:: Data shown
(** The instructions of a faucet transaction. *)
Definition free_test_coins_instructions (account : ComponentAddress) (amount : Z)
  (owner_token : option (list byte)) (fee : list byte) : list Instruction :=
  [ CreateFreeTestCoins (Amount_new amount) None;
    PutLastInstructionOutputOnWorkspace (str_bytes "free_test_coins") ]
  ++ match owner_token with
     | Some o =>
         [CallFunction (from_array (replicate 32 Byte.x00)) "create_with_bucket"
            [Literal o; Workspace (str_bytes "free_test_coins")]]
     | None =>
         [CallMethod account "deposit" [Workspace (str_bytes "free_test_coins")]]
     end
  ++ [ CallMethod account "pay_fee" [Literal fee] ].

(** The account address of a key of the library. *)
Definition account_of_key (p : RistrettoPublicKey) : ComponentAddress :=
  derived_address ACCOUNT_TEMPLATE_ADDRESS (from_array (public_key_as_bytes p)).

(** The owner token of a key of the library. *)
Definition owner_token_of_key (p : RistrettoPublicKey) : NonFungibleAddress :=
  NonFungibleAddress_from_public_key {| key_bytes := public_key_as_bytes p |}.

End Wallet.

(** ** Lemmas *)

Section WalletLemmas.
Context {Blake2b_U32 : Digest 32} {SC : Schnorr} {TL : TemplateLib} {WB : WasmBindgen}.
Variable L : EngineHashDomainLabel.

(** The builder, used as lib.rs uses it, is the reference transaction:
    no step of it fails by itself. *)
Lemma builder_chain_refs {A : Type} k r fee refs (K : Transaction.t -> outcome A) :
  (let? b := TransactionBuilder.with_fee_instructions fee TransactionBuilder.builder in
   let? b := TransactionBuilder.with_input_refs refs b in
   let? b := TransactionBuilder.sign L k r b in
   let? transaction := TransactionBuilder.build b in
   K transaction)
  = let? transaction := signed_transaction L k r fee refs in K transaction.
Proof.
  cbn [TransactionBuilder.with_fee_instructions TransactionBuilder.builder obind
       TransactionBuilder.with_input_refs TransactionBuilder.sign
       TransactionBuilder.fee_instructions TransactionBuilder.instructions
       TransactionBuilder.input_refs].
  unfold signed_transaction. now destruct (TransactionSignature.sign L k r fee).
Qed.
::::
_Work to complete_
Return everything in the records. Keep each line exactly as written.

_Written response_
(** The instructions of a faucet transaction. *)
Definition free_test_coins_instructions (account : ComponentAddress) (amount : Z)
  (owner_token : option (list byte)) (fee : list byte) : list Instruction :=
  [ CreateFreeTestCoins (Amount_new amount) None;
    PutLastInstructionOutputOnWorkspace (str_bytes "free_test_coins") ]
  ++ match owner_token with
     | Some o =>
         [CallFunction (from_array (replicate 32 Byte.x00)) "create_with_bucket"
            [Literal o; Workspace (str_bytes "free_test_coins")]]
     | None =>
         [CallMethod account "deposit" [Workspace (str_bytes "free_test_coins")]]
     end
  ++ [ CallMethod account "pay_fee" [Literal fee] ].

(** The account address of a key of the library. *)
Definition account_of_key (p : RistrettoPublicKey) : ComponentAddress :=
  derived_address ACCOUNT_TEMPLATE_ADDRESS (from_array (public_key_as_bytes p)).

(** The owner token of a key of the library. *)
Definition owner_token_of_key (p : RistrettoPublicKey) : NonFungibleAddress :=
  NonFungibleAddress_from_public_key {| key_bytes := public_key_as_bytes p |}.

End Wallet.

(** ** Lemmas *)

Section WalletLemmas.
Context {Blake2b_U32 : Digest 32} {SC : Schnorr} {TL : TemplateLib} {WB : WasmBindgen}.
Variable L : EngineHashDomainLabel.

(** The builder, used as lib.rs uses it, is the reference transaction:
    no step of it fails by itself. *)
Lemma builder_chain_refs {A : Type} k r fee refs (K : Transaction.t -> outcome A) :
  (let? b := TransactionBuilder.with_fee_instructions fee TransactionBuilder.builder in
   let? b := TransactionBuilder.with_input_refs refs b in
   let? b := TransactionBuilder.sign L k r b in
   let? transaction := TransactionBuilder.build b in
   K transaction)
  = let? transaction := signed_transaction L k r fee refs in K transaction.
Proof.
  cbn [TransactionBuilder.with_fee_instructions TransactionBuilder.builder obind
       TransactionBuilder.with_input_refs TransactionBuilder.sign
       TransactionBuilder.fee_instructions TransactionBuilder.instructions
       TransactionBuilder.input_refs].
  unfold signed_transaction. now destruct (TransactionSignature.sign L k r fee).
Qed.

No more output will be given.